WHAT YOU HAVE TO DO: Find the line with "(** With an" in the records below. Copy it and every line after it, up to and including the line with "n_sub : N -> N -> N;".

MATERIAL SUPPLIED:
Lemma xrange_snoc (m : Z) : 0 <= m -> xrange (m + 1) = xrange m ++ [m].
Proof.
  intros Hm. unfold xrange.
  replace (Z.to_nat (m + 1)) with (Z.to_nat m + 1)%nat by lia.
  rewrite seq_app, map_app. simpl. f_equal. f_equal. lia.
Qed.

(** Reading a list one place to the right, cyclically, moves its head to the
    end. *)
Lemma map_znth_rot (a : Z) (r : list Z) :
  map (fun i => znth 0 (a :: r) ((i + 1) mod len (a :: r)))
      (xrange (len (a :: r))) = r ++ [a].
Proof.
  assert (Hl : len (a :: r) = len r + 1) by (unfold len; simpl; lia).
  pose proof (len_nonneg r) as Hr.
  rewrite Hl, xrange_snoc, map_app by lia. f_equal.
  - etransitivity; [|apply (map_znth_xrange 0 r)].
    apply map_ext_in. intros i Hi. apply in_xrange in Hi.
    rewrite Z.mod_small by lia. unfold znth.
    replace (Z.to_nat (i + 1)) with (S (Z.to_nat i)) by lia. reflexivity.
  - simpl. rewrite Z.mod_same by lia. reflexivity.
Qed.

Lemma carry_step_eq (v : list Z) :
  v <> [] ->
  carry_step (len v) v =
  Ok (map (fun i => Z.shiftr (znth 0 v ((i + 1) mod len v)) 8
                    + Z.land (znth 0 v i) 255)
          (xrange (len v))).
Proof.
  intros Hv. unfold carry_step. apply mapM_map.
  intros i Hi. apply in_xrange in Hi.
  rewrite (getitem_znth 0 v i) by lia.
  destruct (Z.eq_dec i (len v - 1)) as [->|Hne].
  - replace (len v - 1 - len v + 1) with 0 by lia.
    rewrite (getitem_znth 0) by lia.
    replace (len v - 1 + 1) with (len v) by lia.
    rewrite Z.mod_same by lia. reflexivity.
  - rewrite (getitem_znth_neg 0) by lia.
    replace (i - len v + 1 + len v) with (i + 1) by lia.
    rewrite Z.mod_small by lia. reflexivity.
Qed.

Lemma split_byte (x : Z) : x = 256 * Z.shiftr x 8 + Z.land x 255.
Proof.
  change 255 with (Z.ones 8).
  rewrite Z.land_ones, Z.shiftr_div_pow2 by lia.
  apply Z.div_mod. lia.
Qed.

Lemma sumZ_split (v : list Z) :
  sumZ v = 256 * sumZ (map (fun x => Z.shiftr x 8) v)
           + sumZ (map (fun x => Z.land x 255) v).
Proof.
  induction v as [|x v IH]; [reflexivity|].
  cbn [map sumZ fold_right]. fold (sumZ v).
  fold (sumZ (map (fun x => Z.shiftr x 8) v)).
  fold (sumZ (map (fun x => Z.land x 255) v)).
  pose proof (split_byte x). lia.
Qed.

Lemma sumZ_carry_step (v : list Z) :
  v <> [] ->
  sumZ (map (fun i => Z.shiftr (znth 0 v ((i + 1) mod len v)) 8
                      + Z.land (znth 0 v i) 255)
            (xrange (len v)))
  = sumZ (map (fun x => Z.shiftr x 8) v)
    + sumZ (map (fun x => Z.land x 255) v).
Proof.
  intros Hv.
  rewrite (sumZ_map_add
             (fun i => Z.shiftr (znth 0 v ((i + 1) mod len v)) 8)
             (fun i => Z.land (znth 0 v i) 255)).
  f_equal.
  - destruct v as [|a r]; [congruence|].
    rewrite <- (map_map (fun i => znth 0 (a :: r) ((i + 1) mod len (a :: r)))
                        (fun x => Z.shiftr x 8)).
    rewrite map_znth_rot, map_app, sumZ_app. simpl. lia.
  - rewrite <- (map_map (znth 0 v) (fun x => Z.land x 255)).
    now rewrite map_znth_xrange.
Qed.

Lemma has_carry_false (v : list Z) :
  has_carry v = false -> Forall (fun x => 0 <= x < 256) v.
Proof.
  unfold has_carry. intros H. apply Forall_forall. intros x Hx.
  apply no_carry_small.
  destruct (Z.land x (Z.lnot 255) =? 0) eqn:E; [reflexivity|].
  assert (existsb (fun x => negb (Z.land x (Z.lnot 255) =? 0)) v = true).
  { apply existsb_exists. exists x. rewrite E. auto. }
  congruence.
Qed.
...
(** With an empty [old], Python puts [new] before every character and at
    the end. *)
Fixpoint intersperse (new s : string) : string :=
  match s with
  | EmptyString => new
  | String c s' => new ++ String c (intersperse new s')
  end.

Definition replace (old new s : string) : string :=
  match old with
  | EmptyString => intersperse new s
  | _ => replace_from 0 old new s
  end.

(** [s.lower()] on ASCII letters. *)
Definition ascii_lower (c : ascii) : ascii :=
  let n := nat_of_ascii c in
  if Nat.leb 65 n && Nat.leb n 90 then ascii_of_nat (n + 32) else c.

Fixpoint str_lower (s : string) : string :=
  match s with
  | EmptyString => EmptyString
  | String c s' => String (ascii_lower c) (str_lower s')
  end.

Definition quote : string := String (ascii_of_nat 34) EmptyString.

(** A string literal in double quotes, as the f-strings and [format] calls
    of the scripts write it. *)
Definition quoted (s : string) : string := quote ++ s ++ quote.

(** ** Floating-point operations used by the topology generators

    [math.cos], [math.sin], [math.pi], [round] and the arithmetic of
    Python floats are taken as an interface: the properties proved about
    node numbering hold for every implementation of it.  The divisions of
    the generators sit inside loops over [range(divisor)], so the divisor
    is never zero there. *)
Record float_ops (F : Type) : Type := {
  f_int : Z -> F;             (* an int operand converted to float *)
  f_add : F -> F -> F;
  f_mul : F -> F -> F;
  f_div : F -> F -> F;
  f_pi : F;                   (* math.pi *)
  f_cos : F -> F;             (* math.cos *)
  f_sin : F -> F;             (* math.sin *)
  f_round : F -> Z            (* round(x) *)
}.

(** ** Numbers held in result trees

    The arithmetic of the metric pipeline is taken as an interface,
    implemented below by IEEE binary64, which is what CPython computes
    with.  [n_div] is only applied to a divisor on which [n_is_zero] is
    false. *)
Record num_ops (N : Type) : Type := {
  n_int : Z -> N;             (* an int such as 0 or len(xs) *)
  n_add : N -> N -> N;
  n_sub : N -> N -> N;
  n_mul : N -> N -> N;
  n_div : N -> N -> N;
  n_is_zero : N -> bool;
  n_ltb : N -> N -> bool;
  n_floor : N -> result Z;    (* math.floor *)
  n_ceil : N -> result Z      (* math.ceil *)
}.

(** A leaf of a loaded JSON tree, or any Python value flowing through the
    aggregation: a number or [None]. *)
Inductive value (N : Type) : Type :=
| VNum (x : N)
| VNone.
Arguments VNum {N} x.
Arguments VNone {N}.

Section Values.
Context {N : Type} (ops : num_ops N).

REPLY TO THE TASK:
(** With an empty [old], Python puts [new] before every character and at
    the end. *)
Fixpoint intersperse (new s : string) : string :=
  match s with
  | EmptyString => new
  | String c s' => new ++ String c (intersperse new s')
  end.

Definition replace (old new s : string) : string :=
  match old with
  | EmptyString => intersperse new s
  | _ => replace_from 0 old new s
  end.

(** [s.lower()] on ASCII letters. *)
Definition ascii_lower (c : ascii) : ascii :=
  let n := nat_of_ascii c in
  if Nat.leb 65 n && Nat.leb n 90 then ascii_of_nat (n + 32) else c.

Fixpoint str_lower (s : string) : string :=
  match s with
  | EmptyString => EmptyString
  | String c s' => String (ascii_lower c) (str_lower s')
  end.

Definition quote : string := String (ascii_of_nat 34) EmptyString.

(** A string literal in double quotes, as the f-strings and [format] calls
    of the scripts write it. *)
Definition quoted (s : string) : string := quote ++ s ++ quote.

(** ** Floating-point operations used by the topology generators

    [math.cos], [math.sin], [math.pi], [round] and the arithmetic of
    Python floats are taken as an interface: the properties proved about
    node numbering hold for every implementation of it.  The divisions of
    the generators sit inside loops over [range(divisor)], so the divisor
    is never zero there. *)
Record float_ops (F : Type) : Type := {
  f_int : Z -> F;             (* an int operand converted to float *)
  f_add : F -> F -> F;
  f_mul : F -> F -> F;
  f_div : F -> F -> F;
  f_pi : F;                   (* math.pi *)
  f_cos : F -> F;             (* math.cos *)
  f_sin : F -> F;             (* math.sin *)
  f_round : F -> Z            (* round(x) *)
}.

(** ** Numbers held in result trees

    The arithmetic of the metric pipeline is taken as an interface,
    implemented below by IEEE binary64, which is what CPython computes
    with.  [n_div] is only applied to a divisor on which [n_is_zero] is
    false. *)
Record num_ops (N : Type) : Type := {
  n_int : Z -> N;             (* an int such as 0 or len(xs) *)
  n_add : N -> N -> N;
  n_sub : N -> N -> N;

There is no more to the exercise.